Son visage se durcit alors que j'évoque les souvenirs de cette époque. Ce qui n'était qu'un jeu pour eux était une véritable souffrance pour Sio et moi. Je vois encore ma petite sœur en pleurs, couverte de bleus, ma fleur ayant été arrachée et écrasée, les rires moqueurs de ces enfants trouvant cela "normal" de nous traiter ainsi. Cette époque me semble à la fois si lointaine et si proche. J'ai tant de colère en moi, bien assez pour Sio et moi, bien assez pour leur faire comprendre qu'être rouée de coups est loin d'être un jeu, bien assez pour couvrir mes poings de sang à force de frapper.
« Nous ne sommes pas là pour nous battre avec toi. Je suis même content de voir que tu as réalisé ton rêve de travailler dans une forge ! Repartons sur de bonnes bases, on pourrait même devenir tes clients. »
L'idée de servir ces deux-là me donne la nausée. Ma colère semble se remplacer par un profond sentiment de dégoût. Je n'ai absolument pas envie de forger pour deux pourritures comme eux. Ils semblent avoir changé après toutes ces années, mais ils ne semblent avoir aucun remord de leurs actes, pire il semblerait même que leur mentalité n'a pas tant changé depuis cette époque. Je reste muette et toise les deux aventuriers avec une profonde animosité. Je ne les servirai pas et si mon maître accepte de leur vendre quoique ce soit, cela sera sans moi. J'essaye d'ailleurs de me dégager de sa poigne dans une tentative de quitter la boutique pour m'en aller loin de ces personnes détestables.

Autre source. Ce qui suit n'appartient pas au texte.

Lemma len_zeros (n : Z) : len (zeros n) = Z.max 0 n.
Proof. unfold len, zeros. rewrite repeat_length. lia. Qed.

Lemma len_slice (data : bytes) (lo hi : Z) :
  0 <= lo -> lo <= hi -> hi <= len data -> len (slice data lo hi) = hi - lo.
Proof.
  unfold len, slice. intros. rewrite length_firstn, length_skipn. lia.
Qed.

Lemma len_slice_assign (data : bytes) (lo hi : Z) (v : bytes) :
  0 <= lo -> hi = lo + len v -> hi <= len data ->
  len (slice_assign data lo hi v) = len data.
Proof.
  unfold len, slice_assign. intros.
  rewrite !length_app, length_firstn, length_skipn. lia.
Qed.

Lemma len_slice_assign_ge (data : bytes) (lo hi : Z) (v : bytes) :
  0 <= lo -> hi - lo <= len v ->
  len data <= len (slice_assign data lo hi v).
Proof.
  unfold len, slice_assign. intros.
  rewrite !length_app, length_firstn, length_skipn. lia.
Qed.

Ltac nth_cases :=
  repeat match goal with
         | |- context [Nat.ltb ?x ?y] => destruct (Nat.ltb_spec x y)
         end;
  try lia; try reflexivity; try (f_equal; lia);
  try match goal with
      | |- nth_error ?l ?a = nth_error ?l ?b =>
          destruct (Nat.le_gt_cases (length l) b);
          [ rewrite (proj2 (nth_error_None l a)), (proj2 (nth_error_None l b)) by lia;
            reflexivity
          | f_equal; lia ]
      | |- None = nth_error ?l ?b => symmetry; apply nth_error_None; lia
      | |- nth_error ?l ?b = None => apply nth_error_None; lia
      end.

Ltac nth_simp :=
  unfold slice, slice_assign, len in *;
  apply nth_error_ext; intros ?i;
  repeat rewrite ?nth_error_firstn, ?nth_error_skipn, ?nth_error_app,
    ?length_firstn, ?length_skipn, ?length_app;
  nth_cases.

(** A slice lying before an assigned slice is not changed. *)
Lemma slice_assign_before (data : bytes) (lo hi : Z) (v : bytes) (a b : Z) :
  0 <= a -> b <= lo -> b <= len data ->
  slice (slice_assign data lo hi v) a b = slice data a b.
Proof. intros. nth_simp. Qed.

(** What was assigned is read back. *)
Lemma slice_assign_same (data : bytes) (lo hi : Z) (v : bytes) :
  0 <= lo -> lo <= len data ->
  slice (slice_assign data lo hi v) lo (lo + len v) = v.
Proof.
  intros. nth_simp.
Qed.

(** A slice lying after a slice overwritten in place is not changed. *)
Lemma slice_assign_after (data : bytes) (lo hi : Z) (v : bytes) (a b : Z) :
  0 <= lo -> hi = lo + len v -> hi <= len data -> hi <= a ->
  slice (slice_assign data lo hi v) a b = slice data a b.
Proof. intros. nth_simp. Qed.

Lemma slice_assign_disjoint (data : bytes) (lo hi : Z) (v : bytes) (a b : Z) :
  0 <= lo -> hi = lo + len v -> hi <= len data ->
  0 <= a -> b <= lo \/ hi <= a ->
  slice (slice_assign data lo hi v) a b = slice data a b.
Proof.
  intros Hlo Hhi Hin Ha [Hb | Hb]; pose proof (len_nonneg v).
  - apply slice_assign_before; lia.
  - apply slice_assign_after; lia.
Qed.

Lemma slice_app_left (a b : bytes) (lo hi : Z) :
  0 <= lo -> hi <= len a -> slice (a ++ b) lo hi = slice a lo hi.
Proof. intros. nth_simp. Qed.

Lemma slice_full (data : bytes) : slice data 0 (len data) = data.
Proof.
  unfold slice, len. rewrite Z.sub_0_r, Nat2Z.id. simpl. apply firstn_all.
Qed.

Lemma slice_slice (data : bytes) (lo hi a b : Z) :
  0 <= lo -> 0 <= a -> a <= b -> lo + b <= hi ->
  slice (slice data lo hi) a b = slice data (lo + a) (lo + b).
Proof. intros. nth_simp. Qed.

Lemma slice_split (data : bytes) (lo mid hi : Z) :
  0 <= lo -> lo <= mid -> mid <= hi ->
  slice data lo hi = slice data lo mid ++ slice data mid hi.
Proof. intros. nth_simp. Qed.

(** ** Reading and writing scalars *)

Lemma unpack_from_ok (n : nat) (data : bytes) (offset : Z) :
  0 <= offset -> offset + Z.of_nat n <= len data ->
  unpack_from n data offset = Ok (le_decode (slice data offset (offset + Z.of_nat n))).
Proof.
  intros H1 H2. unfold unpack_from.
  apply Z.leb_le in H1, H2. now rewrite H1, H2.
Qed.

Lemma unpack_from_inv (n : nat) (data : bytes) (offset v : Z) :
  unpack_from n data offset = Ok v ->
  0 <= offset /\ offset + Z.of_nat n <= len data
  /\ v = le_decode (slice data offset (offset + Z.of_nat n)).
Proof.
  unfold unpack_from.
  destruct (0 <=? offset) eqn:E1; [|discriminate].
  destruct (offset + Z.of_nat n <=? len data) eqn:E2; [|discriminate].
  simpl. intros [= <-]. apply Z.leb_le in E1, E2. auto.
Qed.

Lemma unpack_from_range (n : nat) (data : bytes) (offset v : Z) :
  unpack_from n data offset = Ok v -> 0 <= v < 2 ^ (8 * Z.of_nat n).
Proof.
  intros H. apply unpack_from_inv in H as (H1 & H2 & ->).
  pose proof (le_decode_range (slice data offset (offset + Z.of_nat n))) as Hr.
  rewrite len_slice in Hr by lia.
  replace (offset + Z.of_nat n - offset) with (Z.of_nat n) in Hr by lia.
  exact Hr.
Qed.

Lemma pack_into_ok (n : nat) (data : bytes) (offset val : Z) :
  0 <= val < 2 ^ (8 * Z.of_nat n) ->
  0 <= offset -> offset + Z.of_nat n <= len data ->
  pack_into n data offset val
  = Ok (slice_assign data offset (offset + Z.of_nat n) (le_encode n val)).
Proof.
  intros [H1 H2] H3 H4. unfold pack_into.
  apply Z.leb_le in H1, H3, H4. apply Z.ltb_lt in H2.
  now rewrite H1, H2, H3, H4.
Qed.

Lemma pack_into_inv (n : nat) (data : bytes) (offset val : Z) (data' : bytes) :
  pack_into n data offset val = Ok data' ->
  0 <= val < 2 ^ (8 * Z.of_nat n)
  /\ 0 <= offset /\ offset + Z.of_nat n <= len data
  /\ data' = slice_assign data offset (offset + Z.of_nat n) (le_encode n val).
Proof.
  unfold pack_into.
  destruct (0 <=? val) eqn:E1; [|discriminate].
  destruct (val <? 2 ^ (8 * Z.of_nat n)) eqn:E2; [|discriminate].
  destruct (0 <=? offset) eqn:E3; [|discriminate].
  destruct (offset + Z.of_nat n <=? len data) eqn:E4; [|discriminate].
  simpl. intros [= <-].
  apply Z.leb_le in E1, E3, E4. apply Z.ltb_lt in E2. auto.
Qed.

(** A successful [pack_into] keeps the length, stores the value and leaves
    every disjoint slice alone. *)
Lemma pack_into_len (n : nat) (data : bytes) (offset val : Z) (data' : bytes) :
  pack_into n data offset val = Ok data' -> len data' = len data.
Proof.
  intros H. apply pack_into_inv in H as (_ & H1 & H2 & ->).
  apply len_slice_assign; rewrite ?len_le_encode; lia.
Qed.

Lemma pack_into_same (n : nat) (data : bytes) (offset val : Z) (data' : bytes) :
  pack_into n data offset val = Ok data' ->
  slice data' offset (offset + Z.of_nat n) = le_encode n val.
Proof.
  intros H. apply pack_into_inv in H as (_ & H1 & H2 & ->).
  rewrite <- (len_le_encode n val) at 2.
  apply slice_assign_same; lia.
Qed.

Lemma pack_into_other (n : nat) (data : bytes) (offset val : Z) (data' : bytes)
      (a b : Z) :
  pack_into n data offset val = Ok data' ->
  0 <= a -> b <= offset \/ offset + Z.of_nat n <= a ->
  slice data' a b = slice data a b.
Proof.
  intros H Ha Hd. apply pack_into_inv in H as (_ & H1 & H2 & ->).
  apply slice_assign_disjoint; rewrite ?len_le_encode; lia.
Qed.

Lemma unpack_pack_same (n : nat) (data : bytes) (offset val : Z) (data' : bytes) :
  pack_into n data offset val = Ok data' ->
  unpack_from n data' offset = Ok val.
Proof.
  intros H. pose proof (pack_into_len _ _ _ _ _ H) as Hl.
  pose proof (pack_into_same _ _ _ _ _ H) as Hs.
  apply pack_into_inv in H as (Hv & H1 & H2 & _).
  rewrite unpack_from_ok by lia. rewrite Hs.
  now rewrite le_decode_encode_small.
Qed.

Lemma unpack_from_slice_eq (n : nat) (d d' : bytes) (offset : Z) :
  len d' = len d ->
  slice d' offset (offset + Z.of_nat n) = slice d offset (offset + Z.of_nat n) ->
  unpack_from n d' offset = unpack_from n d offset.
Proof.
  intros Hl Hs. unfold unpack_from. now rewrite Hl, Hs.
Qed.

(** ** Alignment *)

Lemma is_pow2_spec (a : Z) : is_pow2 a = true -> power_of_two a.
Proof.
  unfold is_pow2. intros H. apply andb_true_iff in H as [H1 H2].
  apply Z.ltb_lt in H1. apply Z.eqb_eq in H2.
  exists (Z.log2 a). split; [apply Z.log2_nonneg | exact H2].
Qed.

Lemma power_of_two_pos (a : Z) : power_of_two a -> 0 < a.
Proof. intros (k & Hk & ->). now apply Z.pow_pos_nonneg. Qed.

Lemma align_up_pow2 (v k : Z) :
  0 <= k -> align_up v (2 ^ k) = (v + 2 ^ k - 1) / 2 ^ k * 2 ^ k.
Proof.
  intros Hk. unfold align_up.
  replace (2 ^ k - 1) with (Z.ones k) by (rewrite Z.ones_equiv; lia).
  rewrite <- Z.ldiff_land, Z.ldiff_ones_r by exact Hk.
  rewrite Z.shiftl_mul_pow2, Z.shiftr_div_pow2 by exact Hk.
  reflexivity.
Qed.

Lemma align_up_rounds_up (v a : Z) :
  power_of_two a -> rounds_up (align_up v a) v a.
Proof.
  intros (k & Hk & ->). rewrite align_up_pow2 by exact Hk.
  assert (0 < 2 ^ k) as Hp by now apply Z.pow_pos_nonneg.
  split.
  - apply Z.divide_factor_r.
  - pose proof (Z.div_mod (v + 2 ^ k - 1) (2 ^ k) ltac:(lia)) as Hd.
    pose proof (Z.mod_pos_bound (v + 2 ^ k - 1) (2 ^ k) Hp) as Hm.
    lia.
Qed.

(** Rounding up is determined by its specification. *)
Lemma rounds_up_unique (r r' v a : Z) :
  0 < a -> rounds_up r v a -> rounds_up r' v a -> r = r'.
Proof.
  intros Ha [[q ->] H1] [[q' ->] H2].
  assert (q = q') by nia. now subst.
Qed.

Lemma align_up_ge (v a : Z) : power_of_two a -> v <= align_up v a.
Proof. intros H. apply (align_up_rounds_up v) in H as [_ H]. lia. Qed.

Lemma align_up_nonneg (v a : Z) : 0 <= v -> 0 <= a -> 0 <= align_up v a.
Proof.
  intros Hv Ha. unfold align_up. apply Z.land_nonneg.
  destruct (Z.eq_dec a 0) as [-> | Hn].
  - right. change (Z.lnot (0 - 1)) with 0. lia.
  - left. lia.
Qed.

Lemma align_up_multiple (v a : Z) : power_of_two a -> align_up v a mod a = 0.
Proof.
  intros H. pose proof (power_of_two_pos a H).
  apply (align_up_rounds_up v) in H as [H _].
  apply Z.mod_divide; [lia | exact H].
Qed.

(** ** Maxima and minima with a default *)

Lemma fold_left_max_ge (xs : list Z) (x : Z) : x <= fold_left Z.max xs x.
Proof.
  revert x. induction xs as [|y ys IH]; intros x; simpl; [lia|].
  specialize (IH (Z.max x y)). lia.
Qed.

Lemma fold_left_max_in (xs : list Z) (x y : Z) :
  In y xs -> y <= fold_left Z.max xs x.
Proof.
  revert x. induction xs as [|z zs IH]; intros x; simpl; [tauto|].
  intros [-> | H].
  - pose proof (fold_left_max_ge zs (Z.max x y)). lia.
  - now apply IH.
Qed.

Lemma fold_left_max_attained (xs : list Z) (x : Z) :
  fold_left Z.max xs x = x \/ In (fold_left Z.max xs x) xs.
Proof.
  revert x. induction xs as [|z zs IH]; intros x; simpl; [now left|].
  destruct (IH (Z.max x z)) as [H | H].
  - rewrite H. destruct (Z.max_spec x z) as [[_ ->] | [_ ->]]; auto.
  - auto.
Qed.

Lemma fold_left_min_le (xs : list Z) (x : Z) : fold_left Z.min xs x <= x.
Proof.
  revert x. induction xs as [|y ys IH]; intros x; simpl; [lia|].
  specialize (IH (Z.min x y)). lia.
Qed.

Lemma fold_left_min_in (xs : list Z) (x y : Z) :
  In y xs -> fold_left Z.min xs x <= y.
Proof.
  revert x. induction xs as [|z zs IH]; intros x; simpl; [tauto|].
  intros [-> | H].
  - pose proof (fold_left_min_le zs (Z.min x y)). lia.
  - now apply IH.
Qed.

Lemma fold_left_min_attained (xs : list Z) (x : Z) :
  fold_left Z.min xs x = x \/ In (fold_left Z.min xs x) xs.
Proof.
  revert x. induction xs as [|z zs IH]; intros x; simpl; [now left|].
  destruct (IH (Z.min x z)) as [H | H].
  - rewrite H. destruct (Z.min_spec x z) as [[_ ->] | [_ ->]]; auto.
  - auto.
Qed.

Lemma max_default_spec (xs : list Z) (d : Z) : is_max_of (max_default xs d) xs d.
Proof.
  destruct xs as [|x rest]; [left; auto|]. right. simpl. split.
  - destruct (fold_left_max_attained rest x) as [-> | H]; auto.
  - intros y [<- | H]; [apply fold_left_max_ge | now apply fold_left_max_in].
Qed.

Lemma min_default_spec (xs : list Z) (d : Z) : is_min_of (min_default xs d) xs d.
Proof.
  destruct xs as [|x rest]; [left; auto|]. right. simpl. split.
  - destruct (fold_left_min_attained rest x) as [-> | H]; auto.
  - intros y [<- | H]; [apply fold_left_min_le | now apply fold_left_min_in].
Qed.

Lemma max_default_ge (xs : list Z) (d x : Z) : In x xs -> x <= max_default xs d.
Proof.
  intros H. destruct (max_default_spec xs d) as [[-> _] | [_ Hm]]; [easy | auto].
Qed.

Lemma min_default_le (xs : list Z) (d x : Z) : In x xs -> min_default xs d <= x.
Proof.
  intros H. destruct (min_default_spec xs d) as [[-> _] | [_ Hm]]; [easy | auto].
Qed.

Lemma max_default_nonneg (xs : list Z) :
  (forall x, In x xs -> 0 <= x) -> 0 <= max_default xs 0.
Proof.
  intros H. destruct (max_default_spec xs 0) as [[_ ->] | [Hi _]]; [lia | auto].
Qed.

Ltac hproj :=
  cbn [e_lfanew coff_offset machine num_sections size_of_optional opt_offset
       file_alignment section_alignment size_of_image size_of_headers
       checksum_offset security_dd_offset section_headers_offset sections] in *.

Elle gagne rapidement des points à ta place en s’excusant bien vite. C’était déjà ça, ce garçon n’était qu’un morveux qui aurait mieux fait de pas quitté les jupons de sa mère, mais la demoiselle semblait pouvoir faire preuve de politesse et bon sens. Elle te prévenait qu’ils voulaient de nouvel équipement avant leur départ. Et ils ne s’attendaient pas à tomber sur Sia. Ok, donc ça retirait le fait que c’était juste des vraies tarées, mais elle décida de rajouter un détail sur lequel Sia n’hésita pas à retourner dessus crachant clairement que cette affirmation était fausse.
Cependant, alors que la demoiselle voulait rattraper son coup, Sia sauta encore sur le feu, pour lui crier dessus. Une chose que tu n’appréciais pas de ton apprentie, la patience était une chose à apprendre et là, le sujet de leur soi-disant amitié mettait la patiente de Sia à rude épreuve. Le morveux prit la défense de son ami, mais ses excuses n’étaient clairement pas les bonnes choses à dire. Certes, oui, c’était du passé, tu pouvais te ranger de ton côté-là-dessus, mais ce qu’il essayait de faire passer comme des vieux souvenirs n’étaient que de la violence gratuite, ils maltraitaient Sia et sa sœur sous le fait qu’ils n’étaient pas humains. Tu pouvais sentir une veine gonfler sur le front, mais tu te concentrais sur le fait de tenir Sia à distance. La pauvre devait être bien plus énervée que toi, et tu ne pouvais pas la laisser passer à la violence comme cela.
La demoiselle proposa alors de repartir sur des bonnes bases… Visiblement, elle était la plus logique du groupe… Tu soupires et repousses encore un peu Sia pour te tenir devant elle, gardant une main sur son épaule pour l’empêcher de charger sur leur nuque ou de fuir. « Première, je tiens à m’excuser du comportement de Sia. Vieux souvenir ou non, bon ou mauvais, ce n’est pas une raison d’agir ainsi, surtout si ça implique de faire quelque chose qui va nous descendre aussi bas » Tu lâchas cela en jetant un regard sur Sia, tu refusais de la voir tomber plus bas que les personnes qui lui ont infligé des choses aussi horribles. Tu te concentres vers les deux clients. « Ensuite, Sia n’est point ma femme, comme je l’ai dit, c’est mon apprentie. Et désolé de prendre les mêmes mots que vous, mais mademoiselle, vous devriez apprendre à tenir votre morveux, il a une langue si bien pendue que je suis certain qu’il sera étonné lorsqu’un bandit lui coupera. Pour ce qui est de votre affaire avec vous et Sia, je n’ai aucunement à m’en mêler, cependant, si vous voulez repartir sur des bonnes bases, commencez par véritablement regretter vos actions, puis excuser vous de ce que vous avez fait. Je m’occuperais de vos commandes, il est hors de question que je vous laisse devenir des clients pour Sia. Et enfin pour finir, une petite règle pour préciser… Si vous agissez encore comme des morveux en face de toi, j’hésiterais pas à vous faire sortir d’ici à coup de pied au cul. Cet endroit est un magasin, pas une foutue garderie. Pigez ?! Bordel de merde, je suis pas plus âgé que vous et je vous fait quand même la leçon… Va falloir vous remettre en question, et vite. Donc !... Qu'est-ce que je peux faire pour vous ? »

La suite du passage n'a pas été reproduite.